第102話 高麗川VS月夜野

「やあ、来てくれて嬉しいよ」


「そろそろキチンと話さないとね」


 遂に菫に呼び出された。『17時、部活を終えてから学校の隣の公園で待つ』とメッセージが届いた。

 既に家に帰っていた私は……いや、お前が来いよ……って思った。勿論そんな事言わないけどね。

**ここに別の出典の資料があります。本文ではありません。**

(* ===== verification/Prelude.v ===== *)
(** * EPLI: a verification library for the EPL-Tree / SW-Table index

    The repository implements EPLI, a key/value index for persistent memory,
    and compares it with other indexes.  This library models the index and the
    code it runs on, function by function, and proves what the parts promise to
    each other.  File names below are under [src/] of the repository; 64-bit
    keys and values are [Z].

    ** The program and its model

    An EPLI ([src/epli.h]) is an EPL-Tree behind a cache.

    - The EPL-Tree ([src/epltree.h]) keeps its pairs in 256-byte leaves
      ([src/entry.h]) in persistent memory, linked in key order
      ([src/datalist.h]) and cut from one mapped file by a bump allocator
      ([include/util/nvm/nvm_alloc.h]).  In DRAM an ordered index maps a routing
      key to each leaf; it is ALEX ([include/alex/]).
    - The cache is the SW-Table ([src/swtable.h]): a CLHT hash table
      ([src/clht_lb_res.cc]) whose old versions are collected
      ([src/clht_gc.cc]) through the SSMEM allocator ([src/ssmem.cc]).

    Each part is a file with its data and operations, followed by the files of
    its invariant and theorems:

    - [NvmAlloc]: [NVM::Alloc].
    - [Entry]: the leaf, a map of at most 14 pairs.
    - [Index]: the interface between the EPL-Tree and its index, a class of
      operations with laws over a finite map, and an instance by a sorted map.
    - [EplTree]: [EPLTree] and [DataList]; [EplTreeInv] the invariant and the
      point operations, [EplTreeSpec] the refinement of a finite map,
      [EplTreeRecover], [EplTreeBulk] and [EplTreeScan] the operations of these
      names.
    - [Persist]: stores, cache-line flushes and crashes ([src/pmem.h]);
      [EntryCrash] and [SplitCrash] the leaf operations and [splitEntry] as the
      stores they make.
    - [EplTreeBitmap]: the tree with slot bitmaps and fingerprints
      ([USE_BITMAP], [USE_FGPT]), a configuration that is commented out.
    - [Ieee]: [double] and [long double], by the Standard Library's SpecFloat;
      [IeeeMono] that rounded arithmetic is monotone, [IeeeLimit] that it stays
      within the format and that powers of two scale it.
    - [Clht]: the table; [ClhtInv], [ClhtSpec], [ClhtResize], [ClhtStatus] and
      [ClhtThm] its invariant, operations, resizes and refinement.
    - [Ssmem], [SsmemThm]; [ClhtGc], [ClhtGcThm]; [SwTable].
    - [Epli], [EpliThm]: EPLI over any index and any cache that keep their
      laws, and over the SW-Table.
    - [AlexBase]: the linear model and the bit tricks ([alex_base.h]);
      [AlexNode] and [AlexOps] the data node of [alex_nodes.h] (a gapped array
      with its bitmap), [AlexInv] its invariant, [AlexSearch], [AlexLookup],
      [AlexBuild], [AlexGap], [AlexUpdate], [AlexErase] its operations and
      [AlexThm] what a node promises.
    - [AlexCost] and [AlexFanout]: expected costs and the bottom-up search for a
      fanout ([alex_fanout_tree.h]), which decide where the tree is cut;
      [AlexTree] the model nodes, the heap of nodes, descending and the list of
      leaves, [AlexTreeOps] the operations of [Alex] ([alex.h]).
    - [AlexRoute]: a model with a positive slope is monotone, rounding
      included, and [AlexScale] can be expanded; [AlexTreeInv] which leaves a
      node leads to, [AlexTreeOk] the invariant of a tree, [AlexEnds] and [AlexTreeLookup] the lookups,
      [AlexTreeUpdate] inserts that keep the shape.  [AlexLink], [AlexSubtree]
      and [AlexReplace] say when a part of a tree can be replaced: [AlexSplit]
      and [AlexTreeSplit] apply it to a split in two, [AlexMerge]
      and [AlexMergeLoop] to merges with a sibling, [AlexCollapse] to model
      nodes replaced by their only leaf, [AlexTreeErase] to erases,
      [AlexSplitDown] to a leaf replaced by a model node with two leaves;
      [AlexGrow] to a model node whose pointers are repeated; [AlexSplitPlan]
      is about the split with a plan of two parts.
      [AlexRoom] is about what a split does in each place a leaf can have,
      [AlexRound] about the rounds of the loop of [insert], in which the policy
      decides for a split or for a new model, [AlexTreeInsert] about the inserts
      that need such rounds, after which the new arrays take the pair.
      [AlexLevel] is about the levels of a fanout tree, [AlexPlan] about the
      nodes that the search for a fanout picks, [AlexLoad] about
      [bulk_load_node], [AlexLinkAll] about the pass that links all leaves and
      [AlexLoadTree] about construction and bulk loading.
      [AlexTreeCheck] decides the invariant and what the rounds ask of the models;
      [AlexTreeThm] is what the tree promises, [AlexLoadThm] what loading does,
      [AlexIndex] what both are to the EPL-Tree.
    - [AlexIter]: the iterators of the tree, the lookups that return one and
      [count]; [AlexIterLookup], [AlexIterRev] and [AlexIterThm] where they
      stand in the list of all pairs, forwards and backwards.

    Code that can fail is a function into [res]: [Ret], [Fault] for undefined
    behaviour (a null pointer, an index outside an array, a store outside the
    mapping, a block freed twice) and [Diverge] for an execution that has not
    ended.  State is passed explicitly: leaves, hash tables and memory blocks
    live in maps from addresses, so that two names of one object alias.
    Unsigned integers wrap where the code lets them ([wrap]), signed ones are
    kept in range by the invariants or reduced ([s32]).  [assert] is compiled
    out in the build ([-DNDEBUG]) and stands for a [Fault] only in [AlexNode],
    whose accesses would be out of bounds otherwise.

    ** What the theorems show

    - EPLI is a finite map over any index that keeps the laws of [Index]: every
      run of its operations by one thread returns what the map returns, with the
      cache or without, as long as only present keys are updated and, with the
      cache, the group id of the process is 0 ([EpliThm]).
    - The EPL-Tree is a finite map over any such index ([EplTreeSpec]): an insert ends after at most
      one split; a split moves the upper half of a leaf; recovery after a clean
      shutdown, bulk loading and short scans do what they say, and the theorems
      of [EplTreeRecover], [EplTreeBulk] and [EplTreeScan] give the cases in
      which they do not.
    - Leaf operations are atomic with respect to crashes in the slots whose key
      and value share a cache line, and not in the others ([EntryCrash]); a
      split links a leaf that is durable, but trims the old one too early
      ([SplitCrash]).
    - With bitmaps and fingerprints a lookup gives what a comparison of all keys
      gives, and an insert keeps the metadata true to the leaf; splits and
      recovery do not ([EplTreeBitmap]).
    - The CLHT table, used by one thread, is a finite map that may forget pairs
      when it inserts: resizes and their recursion through [ht_status] end, and
      growing keeps the map ([ClhtThm]).  Collection frees exactly the versions
      older than the current one and every announced one ([ClhtGcThm]); SSMEM hands out disjoint objects
      ([SsmemThm]).  The errors in the release of memory are theorems too.
    - An ALEX data node is a sorted list whatever its model predicts: searches,
      inserts with expansion and shifting, erases with contraction and rebuilds
      never leave the arrays, end, and act on the list as their names say; the
      word-wise search for a gap is equivalent to the slot-wise one ([AlexThm]).
    - An ALEX tree whose models are monotone and whose predictions fit an [int]
      leads greater keys further to the right ([AlexRoute]), so that the lookups
      answer for the list of the pairs of all leaves in order, an insert
      and an erase change that list as their names say, the insert with a
      round that makes room for it, in which a leaf is split in two (sideways,
      with an expansion of the parent where it needs one, downwards or at the
      root, with a plan of the costs or without) or gets larger arrays and a new
      model, the erase with all the merges it starts ([AlexTreeThm]).  Construction gives such a tree and
      so does bulk loading, whose fanout search shares out the keys of a node
      without losing one ([AlexLoadThm]).  The iterators visit the list from
      either end, and from where the lookups put them ([AlexIterThm]).
      Predictions that do not fit are sent to the first child: that is a theorem
      too.
    - On the calls of the EPL-Tree an ALEX tree is an index that keeps the laws
      of [Index], as long as its models and costs allow each insert
      ([AlexIndex]).

    ** Bounds and fuel

    Recursion that is not structural takes fuel, and the theorems show that
    enough is given: one unit per split for [EplTree.Insert] (at most one split
    happens), one per leaf for the loops over the leaf list, [put_fuel] = 33 for
    [clht_put] and the resizes it starts (each doubles a table of at most 2^26
    buckets and 2^32 pairs), 64 for the doubling in [ssmem_alloc], one per
    version for the collector, [search_fuel] = 33 for the binary searches over
    an [int] range and [keys_fuel] for the loops over the keys of a data node.
    Data nodes are bounded by 2^26 keys and 2^30 slots, so that no [int]
    overflows.  What bulk loading needs of the floating-point models it builds
    (each is monotone, its predictions fit an [int], and it predicts a key to
    the side of a bucket boundary on which the key was cut, by a comparison of
    [double]s or, where the fanout is forced, of the boundary truncated to
    [uint64_t]) is decided by [bulk_loadable], which runs the fanout searches but makes no node; its fuel
    is the height of the tree.  What an insert that splits needs is decided by
    the functions of [AlexTreeCheck]; its fuel is one more than the rounds.  The
    room left in the mapping and the alignment of the allocator are hypotheses.

    ** What is not modelled

    - Of the ALEX tree: splitting upwards, the top-down fanout search and
      sampled costs, which the source switches off; [clear], the copies and
      the printing, which the EPL-Tree does not use.  Splits
      into more than two leaves (a fanout limit that [insert] sets only for
      other policies) and expansions of the root are executable definitions
      without a theorem.  (An expansion of the root cuts the outermost leaf at a
      key; rounding may leave the models one bucket off there, which [get_leaf]
      makes up for, while the invariant asks the models themselves for the leaf
      of each key.)  So [AlexIndex] gives the laws of [Index] for the calls that
      do not need them.
      Logarithms ([log2]) are a parameter.
    - Concurrency beyond the version lists and time stamps that other threads
      are represented by: the functions of the table are given as one thread
      runs them.
    - libpmem and malloc: their results are arguments, their documented effect
      (persisting a range, fresh blocks) is part of the state.
    - The scans of the bitmap configuration; the [USE_MEM] build, printing and
      statistics.
    - The indexes of the comparison (APEX, LB+-Tree, FAST&FAIR, uTree), the
      workload generators, tests and benchmarks. *)
From Stdlib Require Export ZArith Lia.
From stdpp Require Export base tactics numbers list sorting gmap option.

 とりあえず菫は制服だろうし、学校の近くだろうしと、私は一度脱いだ制服を着直して菫の待つ公園に向かう。

 そんなに広くない近所の子供達が遊ぶような公園。でももう夕方とあって公園内には誰もいない。

 デートか決闘には持って来いの場所だろう。


 公園に着くと菫は直ぐに見つかった。

 何故か大量の猫と共に……。


 私がゆっくりと近付くと菫は私を見ずに猫の前にしゃがんだまま言った。


「なんで公園って猫が多いんだろうな?」


「……なんかで読んだ事あるけど、個々のテリトリーが重なる場所があって、そこで集会を開くって」


「へーーこれって話し合いをしてるんだ」


「……まあ、ただ居心地の良い場所にいるだけって気もするけど」

 特に鳴きもせず、ただただそこに座っているだけの数匹の猫、菫はその中の一匹の頭をゆっくりと撫でていた。

 ゴロゴロと喉を鳴らす猫をひとしきり撫でると満足したのか、ゆっくりと立ち上がりそこで初めて私と目を合わせる。


「……じゃあ、僕らも話し合いをしようか」


「そう……ね」


 菫とは以前二人きりで一度話し合いをした。


 でもそれはうわべだけ、宣戦布告をしただけで、話し合いっていう程の事では無かった。


 その時はシステムで選ばれただけって負い目があったから売り言葉に買い言葉で、菫が瞬にちょっかいを出す事を了解したけど……でも今はあの時とは状況が違う……今瞬と正式に付き合っているのは……私なのだから。


 私と菫は無言でベンチに腰かけた……誰もいない公園……さっきも言ったけど、ここはデートか決闘に適している……。


 相手は体育会系……大丈夫かなあ……決闘になったら勝てるかなあ……。

 男の子を取り合って殴り合いの喧嘩とか、時々アニメでもあるけど……実際にそうなったら……非力な私じゃ菫には勝てないよねえ……。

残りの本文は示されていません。